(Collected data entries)
━━━━━━━━━━━━━━━━━━━━━━━━━━━━━━

(* ===== verification/TracerTheorems.v ===== *)
(** What validation with the tracer guarantees of compiled policies. *)
From S2P Require Import Prelude Collections PolicyData PolicyModule VmScope Vm VmInvariant VmCalls VmSafety VmTestIO.
From S2P Require Import VmTheorems VmEntry Ast CompileTypes Compile CompileProofs CompiledCode CompileTheorems Tracer.
From S2P Require Import TracerProofs.
Local Open Scope string_scope.
Local Open Scope list_scope.
Local Open Scope nat_scope.

(** The module that a policy compiles to, and the machine that runs it. *)
Definition compiles_module (env : CompileEnv) (ct : ModuleV0) : Prop := compile env = Ok (mkModule (V0 ct)).
Definition machine_of (ct : ModuleV0) : Machine :=
  mkMachine (mo_progmem ct) (mo_labels ct) (mo_action_defs ct) (mo_command_defs ct) (mo_fact_defs ct) (mo_struct_defs ct)
    (mo_command_attributes ct) (mo_codemap ct) (mo_globals ct).
Lemma compiles_module_to env ct : compiles_module env ct → compiles_to env (machine_of ct).
Proof. intros Hc. eexists. split; [exact Hc|done]. Qed.

(** * Points of closed code *)
Section Closed.
Context {A : Type} `{AnalyzerLaws A}.
Variable ct : ModuleV0.
Hypothesis Hm : code_closed (machine_of ct).
Definition on_code (p : point) : Prop :=
  p.1 < length (mo_progmem ct) ∧ Forall (λ a, S a < length (mo_progmem ct)) p.2.

Lemma flow_on_code p q : on_code p → flow ct p q → on_code q.
Proof.
  destruct p as [pc cs]. intros [Hpc Hcs] Hq. unfold flow, successors in Hq. simpl in *.
  destruct (mo_progmem ct !! pc) as [i|] eqn:Hi; [|by apply not_elem_of_nil in Hq].
  destruct (cc_instr _ Hm _ _ Hi) as [_ Ht]. unfold resolved_below in Ht. simpl in Ht.
  assert (terminal i = false → S pc < length (mo_progmem ct)) as Hnext by by apply (not_last (machine_of ct) Hm pc i).
  destruct i; simpl in *; try (apply list_elem_of_singleton in Hq as ->; split; [by apply Hnext|done]).
  - destruct t; [done|]. apply list_elem_of_singleton in Hq as ->. by split.
  - destruct t; [done|]. apply elem_of_cons in Hq as [->|Hq%list_elem_of_singleton]; [by split|]. subst q. split; [by apply Hnext|done].
  - destruct t; [done|]. apply list_elem_of_singleton in Hq as ->. split; [done|]. apply Forall_app. split; [done|]. apply Forall_singleton. by apply Hnext.
  - destruct cs as [|r cs' _] using rev_ind; [by apply not_elem_of_nil in Hq|]. rewrite vec_pop_snoc in Hq. apply list_elem_of_singleton in Hq as ->.
    apply Forall_app in Hcs as [? Hr]. split; [exact (Forall_inv Hr)|done].
  - by apply not_elem_of_nil in Hq.
Qed.

(** The enabled analyzers are ready. *)
Definition ready (self : TraceAnalyzer A) (cs : list nat) : Prop :=
  ∀ k a, ta_analyzers self !! k = Some a → ta_tracer_enable self !! k = Some true → an_ready cs a.
Lemma record_results_total pc ar : ∀ index (self : TraceAnalyzer A) failures, Forall (λ r, ∃ st, r = Ok st) ar →
  ∃ x, record_results pc index ar self failures = Ok x.
Proof.
  induction ar as [|r ar IH]; intros index self failures Har; [by eexists|]. apply Forall_cons in Har as [(st & ->) Har]. simpl. by apply IH.
Qed.
Lemma find_panic_total ar : Forall (λ r : outcome TraceError AnalyzerStatus, ∃ st, r = Ok st) ar → find_panic ar = None.
Proof. induction 1 as [|r ar (st & ->) _ IH]; [done|exact IH]. Qed.
Lemma analyze_total pc i (self : TraceAnalyzer A) ar self0 : mo_progmem ct !! pc = Some i → ready self (ta_call_stack self) →
  analyze_instruction ct pc i self = (ar, self0) → Forall (λ r, ∃ st, r = Ok st) ar.
Proof.
  intros Hi Hr [= <- <-]. apply Forall_forall. intros r (p & -> & (k & Hp)%list_elem_of_lookup)%list_elem_of_fmap.
  apply lookup_zip_with_Some in Hp as (a & e & -> & Ha & He). unfold analyze_one. destruct e; [|by eexists].
  destruct (an_total ct pc i _ a Hi (Hr k a Ha He)) as (st & a' & E & _). rewrite E. by exists st.
Qed.
(** One turn succeeds, and the analyzers are ready for what follows. *)
Lemma turn_total pc i (self : TraceAnalyzer A) failures : mo_progmem ct !! pc = Some i → sized self failures → ready self (ta_call_stack self) →
  let '(ar, self0) := analyze_instruction ct pc i (push_path pc self) in
  find_panic ar = None ∧ ∃ self1 failures1, record_results pc 0 ar self0 failures = Ok (self1, failures1)
    ∧ sized self1 failures1 ∧ ta_call_stack self1 = ta_call_stack self ∧ ∀ q, flow ct (pc, ta_call_stack self) q → ready self1 q.2.
Proof.
  intros Hi Hsz Hr. destruct (analyze_instruction ct pc i (push_path pc self)) as [ar self0] eqn:Ea.
  pose proof (analyze_total _ _ (push_path pc self) _ _ Hi Hr Ea) as Har. split; [by apply find_panic_total|].
  destruct (record_results_total pc ar 0 self0 failures Har) as [[self1 failures1] Er]. exists self1, failures1. split; [done|].
  destruct (turn_spec ct pc i (push_path pc self) failures ar self0 self1 failures1 Hsz Ea Er) as (Hsz1 & Ec & Ht). split; [done|]. split; [done|].
  intros q Hq k a' Ha' He'.
  assert (ta_analyzers self1 = ta_analyzers self0) as Hsame by by apply record_results_spec in Er as (-> & _).
  assert (k < length (ta_analyzers self)) as Hk.
  { apply lookup_lt_Some in Ha'. rewrite Hsame in Ha'. injection Ea as <- <-. simpl in Ha'. destruct Hsz. rewrite length_app, length_drop, !length_map, length_zip_with in Ha'. lia. }
  destruct Hsz as [Le Lf]. destruct (lookup_lt_is_Some_2 _ _ Hk) as [a Ha]. destruct (lookup_lt_is_Some_2 (ta_tracer_enable self) k) as [e He]; [lia|].
  destruct (lookup_lt_is_Some_2 failures k) as [l Hl]; [lia|]. destruct (Ht k a e l Ha He Hl) as (st & a2 & l' & Han & Ha2 & He2 & _).
  simplify_eq. destruct (halts st); [done|]. simplify_eq. destruct (an_total ct pc i _ a Hi (Hr k a Ha He)) as (st' & a3 & E & Hq'). rewrite E in Han. simplify_eq. by apply Hq'.
Qed.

━━━━━━━━━━━━━━━━━━━━━━━━━━━━━━

Your task
Report how many lines of the data above include "Import", giving the number and no other words.

Solution for this problem
3